Desde los comienzos con Sempiterno a su última canción solista, Palo buscó en la música el vehículo ideal para su instinto poético. Tenía 56 años, y mucho por hacer aún.

- Por Eduardo Fabregat

Murió a los 56 años Palo Pandolfo. Compositor, cantante, guitarrist­a, poeta, emblema del rock nacional

¿Cómo encontrar palabras para despedir a alguien que construyó universos con ellas? ¿Para despedirlo como correspond­e? ¿Cómo se hace para arrancar la tristeza que se instaló en el alma, que agarrota los dedos que deberían volar sobre el teclado porque hay urgencia periodísti­ca pero uno no quiere escribir de eso, solo quiere recrear tantas noches, tantos antros, tantas canciones compartida­s? ¿Por qué hay que creerlo, hay que decir, escribir, publicar que murió Palo?

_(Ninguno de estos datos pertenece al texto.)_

(** * Sand Saga: the grid simulation engine of [game.js]

    A shallow embedding of the simulation core of [src/game.js] (world
    allocation, the material index mapping, the chunk dirty flags, the
    simulation tick, cell writes, the brush and world loading), followed by
    the properties established about it.

    Conventions of the embedding.
    - JavaScript numbers that are integers in every execution (grid
      coordinates, array indices, material indices, the LCG state) are [Z].
    - Typed arrays are lists.  Reads outside the array give [undefined],
      writes outside the array are ignored, exactly as for a typed array.
    - Floating point (the temperature array and the arithmetic on it) is
      kept abstract: the operations are the fields of the class
      [TempArith], so every general statement holds for whichever arithmetic
      interprets them.  Exact rational arithmetic is provided as an instance
      to run the model on concrete worlds.
    - [Math.random] is an external stream of samples: a function from the
      number of samples drawn so far to the sample, with the count kept in
      the state.
    - The hit test of the soft brush is decided in exact arithmetic (the
      square root is removed by squaring); the doubles of the source can
      decide a sample at the very boundary the other way, and no statement
      depends on which cells a soft brush of positive radius hits.
    - An object used as a map is the list of its entries in the order
      [for...in] and [Object.keys] enumerate them.
    - The DOM, the canvas and the file dialogs are outside the model;
      [render] keeps only its effect on the dirty flags and reports which
      chunks it repainted.

    Standing assumptions on the inputs.
    - Every material definition has a string [id] (the tick reads
      [mat.id.startsWith]); its other properties are taken by truthiness.
    - Integers stay where number arithmetic and number-to-string
      conversion are exact, and every requested array can be allocated.
    - The material table is the one built at boot; it does not change
      while a world exists.
    - A read of the material table by a name that is not one of its keys
      finds what [Object.prototype] has under that name.  A material file
      with an entry named ["__proto__"] makes that entry the prototype of
      the table; the embedding follows this for the keys (the entry adds
      none) and assumes that no name read this way is a property of that
      entry. *)

From Stdlib Require Import ZArith QArith Lia Bool DecimalString.
From stdpp Require Import base list strings.

Close Scope Q_scope.
Open Scope Z_scope.

(** ** JavaScript values that reach the engine *)

(** The result of a property read that the engine goes on to use as a
    number: a number, [undefined], or some object (a method inherited from
    [Object.prototype] when a plain object is indexed by a name such as
    ["constructor"]). *)
Inductive jsval : Type :=
  | JUndefined
  | JNumber (z : Z)
  | JObject.

(** Truthiness, as used by [a || b]. *)
Definition truthy (v : jsval) : bool :=
  match v with
  | JUndefined => false
  | JNumber z => negb (z =? 0)
  | JObject => true
  end.

Definition js_or (a b : jsval) : jsval := if truthy a then a else b.

(** [ToInt32], the conversion applied by a store into an [Int32Array]:
    [undefined] and objects become [NaN] and then 0. *)
Definition wrap32 (z : Z) : Z := (z + 2 ^ 31) mod 2 ^ 32 - 2 ^ 31.

Definition toInt32 (v : jsval) : Z :=
  match v with
  | JNumber z => wrap32 z
  | JUndefined | JObject => 0
  end.

(** [v < 0] for a value used as a number ([NaN < 0] is false). *)
Definition js_negative (v : jsval) : bool :=
  match v with
  | JNumber z => z <? 0
  | JUndefined | JObject => false
  end.

(** Typed array element read and write at an integer index. *)
Definition ta_get {A : Type} (a : list A) (i : Z) : option A :=
  if i <? 0 then None else a !! Z.to_nat i.

Definition ta_set {A : Type} (a : list A) (i : Z) (v : A) : list A :=
  if i <? 0 then a else <[Z.to_nat i := v]> a.

(** The names every plain object inherits from [Object.prototype]. *)
Definition inheritedNames : list string :=
  ["constructor"; "toString"; "toLocaleString"; "valueOf"; "hasOwnProperty";
   "isPrototypeOf"; "propertyIsEnumerable"; "__proto__";
   "__defineGetter__"; "__defineSetter__"; "__lookupGetter__";
   "__lookupSetter__"]%string.

Definition inherited (name : string) : bool :=
  existsb (String.eqb name) inheritedNames.

(** ** Temperature arithmetic *)

(** The number operations the engine applies to temperatures.  [t_fround]
    is the rounding of a store into a [Float32Array]; [t_nan] is what an
    [undefined] read turns into under arithmetic; [t_truthy] is the test
    behind [temp || 20]; [t_json] is the number read back from the text
    [JSON.stringify] writes for it: a finite number comes back as it was
    (negative zero as zero), while [NaN] and the infinities are written as
    [null], which a store into a typed array turns into 0. *)
Class TempArith (T : Type) := {
  t_lit : Z -> T;
  t_tenth : T;
  t_nan : T;
  t_add : T -> T -> T;
  t_sub : T -> T -> T;
  t_mul : T -> T -> T;
  t_div : T -> T -> T;
  t_lt : T -> T -> bool;
  t_truthy : T -> bool;
  t_fround : T -> T;
  t_json : T -> T
}.

(** ** Utilities *)

(** [rand(seed)]: the state [s] of the generator closure right after
    creation, and one call of the closure.  The product stays below 2^53,
    so the double arithmetic of the source is exact; the sample returned is
    [s / 2^32]. *)
Definition rand (seed : Z) : Z := seed mod 2 ^ 32.

Definition rand_next (s : Z) : Z := (s * 1664525 + 1013904223) mod 2 ^ 32.

(** [rng() < 0.5] for the sample [s / 2^32]. *)
Definition below_half (s : Z) : bool := s <? 2 ^ 31.

Definition chunkSize : Z := 16.

(** [Math.ceil(n / d)] and [Math.floor(n / d)] for integers, [d > 0]. *)
Definition ceil_div (n d : Z) : Z := - ((- n) / d).
Definition floor_div (n d : Z) : Z := n / d.

Definition Qltb (a b : Q) : bool := negb (Qle_bool b a).

(** A JavaScript number as far as comparisons see it: [NaN], an infinity
    or a finite value (a double is a rational; [-0] and [0] compare
    alike). *)
Inductive jsnum : Type :=
  | NumNaN
  | NumNegInf
  | NumOf (q : Q)
  | NumPosInf.

(** [a < b] on numbers: false as soon as one side is [NaN]. *)
Definition num_lt (a b : jsnum) : bool :=
  match a, b with
  | NumNaN, _ | _, NumNaN => false
  | _, NumNegInf => false
  | NumNegInf, _ => true
  | NumPosInf, _ => false
  | NumOf _, NumPosInf => true
  | NumOf p, NumOf q => Qltb p q
  end.

(** [clamp(v,a,b)]: [v<a ? a : v>b ? b : v].  Both tests fail for [NaN],
    so [clamp(NaN,a,b)] is [NaN]. *)
Definition clamp (v a b : jsnum) : jsnum :=
  if num_lt v a then a else if num_lt b v then b else v.

Section Engine.

Context {T : Type} `{TempArith T}.

(** ** Materials *)

(** The properties of a material that the engine reads.  Names and colours
    only reach the canvas. *)
Record Material : Type := mkMaterial {
  mat_id : string;
  solid : bool;
  flow : bool;
  isGas : bool;
  flammable : bool;
  isTool : bool;
  temp : option T
}.

(** A material with no optional property set. *)
Definition plainMaterial (id0 : string) : Material :=
  mkMaterial id0 false false false false false None.

Definition with_id (id0 : string) (m : Material) : Material :=
  mkMaterial id0 (solid m) (flow m) (isGas m) (flammable m) (isTool m) (temp m).

Fixpoint keyIndex (id0 : string) (tbl : list (string * Material)) : option nat :=
  match tbl with
  | [] => None
  | (k, _) :: rest =>
      if String.eqb k id0 then Some 0%nat
      else option_map S (keyIndex id0 rest)
  end.

Fixpoint keyLookup (id0 : string) (tbl : list (string * Material)) : option Material :=
  match tbl with
  | [] => None
  | (k, m) :: rest => if String.eqb k id0 then Some m else keyLookup id0 rest
  end.

(** [obj[k] = m] on an object kept in key order: an existing key keeps its
    place, a new key goes last. *)
Fixpoint keyStore (k : string) (m : Material) (tbl : list (string * Material))
  : list (string * Material) :=
  match tbl with
  | [] => [(k, m)]
  | (k', m') :: rest =>
      if String.eqb k' k then (k', m) :: rest else (k', m') :: keyStore k m rest
  end.

(** One entry of [variants] in the material file: the base key and the
    optional [count]. *)
Record VariantGroup : Type := mkVariantGroup {
  vg_base : string;
  vg_count : option nat
}.

Definition variantId (base : string) (i : nat) : string :=
  (base ++ "_V" ++ NilZero.string_of_uint (Nat.to_uint i))%string.

(** [obj[k] = m] in the copy loop of [prepareMaterials], where [obj] is a
    plain object and [m] an object: the name ["__proto__"] is the prototype
    accessor, so the assignment replaces the prototype and adds no key. *)
Definition assignKey (tbl : list (string * Material)) (e : string * Material)
  : list (string * Material) :=
  if String.eqb (fst e) "__proto__" then tbl else keyStore (fst e) (snd e) tbl.

(** [for(const k in base){ App.materials[k] = Object.assign({}, base[k]); }]
    on the entries of [data.baseMaterials] in enumeration order, which is
    also the order the copies take in [App.materials]. *)
Definition copyBase (base : list (string * Material)) : list (string * Material) :=
  foldl assignKey [] base.

(** [App.materials[group.base]]: the definition stored under a key, or,
    for a name inherited from [Object.prototype], an object without any
    property that [Object.assign] would copy.  [None] stands for
    [undefined]. *)
Definition variantBase (name : string) (tbl : list (string * Material))
  : option Material :=
  match keyLookup name tbl with
  | Some baseMat => Some baseMat
  | None => if inherited name then Some (plainMaterial name) else None
  end.

(** The variants of one group: none when the base is [undefined], else
    [count || 6] copies of the base under the ids [BASE_Vi] (never
    ["__proto__"], so each store adds or overwrites a key). *)
Definition addVariants (tbl : list (string * Material)) (g : VariantGroup)
  : list (string * Material) :=
  match variantBase (vg_base g) tbl with
  | None => tbl
  | Some baseMat =>
      let count := match vg_count g with
                   | Some (S n) => S n
                   | _ => 6%nat
                   end in
      foldl (fun acc i =>
               let id0 := variantId (vg_base g) i in
               keyStore id0 (with_id id0 baseMat) acc)
            tbl (seq 0 count)
  end.

Definition ensureKey (k : string) (m : Material) (tbl : list (string * Material))
  : list (string * Material) :=
  match keyLookup k tbl with
  | Some _ => tbl
  | None => keyStore k m tbl
  end.

(** [prepareMaterials]: the copies of the base materials, the generated
    variants, then the mandatory ERASER and WALL.  The result is
    [App.materials], in [Object.keys] order. *)
Definition prepareMaterials (base : list (string * Material))
    (variants : list VariantGroup) : list (string * Material) :=
  let tbl := foldl addVariants (copyBase base) variants in
  let tbl := ensureKey "ERASER"
               (mkMaterial "ERASER" false false false false true None) tbl in
  ensureKey "WALL" (mkMaterial "WALL" true false false false false None) tbl.

(** [App.materials], in [Object.keys] order: the key and the definition
    stored under it.  The table is built once, by [prepareMaterials] at
    boot, before any world exists. *)
Variable materials : list (string * Material).

(** The samples [Math.random] returns, in call order. *)
Variable random : nat -> Q.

La muerte de Palo Pandolfo es otra pincelada negrísima en esta era siniestra. El frío colectivo que se apoderó de miles de personas en en la tarde de ayer, que se lanzaron a las redes esperando una desmentida, un chiste de mal gusto, da apenas una idea de lo que significó Roberto Pandolfo para la cultura. No “cultura rock”, eso fue solo una de las facetas de Palo, la más notoria en los salvajes años ‘80, cuando el nombre Don Cornelio y La Zona se convirtió en contraseña de antros calientes, sudorosos, de brazo en alto desafiándo­lo todo con “¡Si ya estás en la azotea... saltá!”. Pero Palo fue más que eso, lo atravesó, lo sobrevivió –porque ojo, lo de “salvajes” no es solo un término para reforzar la frase–, y siguió y amplió sus horizontes y mostró sus garras poéticas y bajó los decibeles sin resignar nunca la intensidad.

Palo, apenas 56 años y mucho por hacer, se desvaneció en la Avenida Díaz Vélez al 5200, y ya no despertó. Es lo poco que se sabe a la hora de cerrar esta edición y de todos modos no sirve para nada: igual duele demasiado hablar de él en pasado.

Porteñísim­o habitante del barrio de Flores, nacido el 22 de noviembre de 1964, el jovencito Palo transitó las aulas del Enetilah, el legendario industrial Huergo, soñando con poesías y músicas que facilitara­n el ingreso de esas palabras al corazón y la mente de quien escuchara. De 1979 a 1983 lo intentó con Sempiterno, banda juvenil que abriría paso en 1984 a Don Cornelio, una patada en la mandíbula del rock local. En la era de los pubs, el grupo que completaba­n el guitarrist­a Alejandro Varela, el bajista Federico Ghazarossi­an, el tecladista Daniel Gorostegui Delhom, el baterista Claudio Fernández y el saxofonist­a Fernando Colombo se convirtió en habitante natural de una realidad que se iba desgajando: a medida que se evaporaba la efervescen­cia de la recuperaci­ón democrátic­a, esas canciones proporcion­aron la perfecta banda de sonido.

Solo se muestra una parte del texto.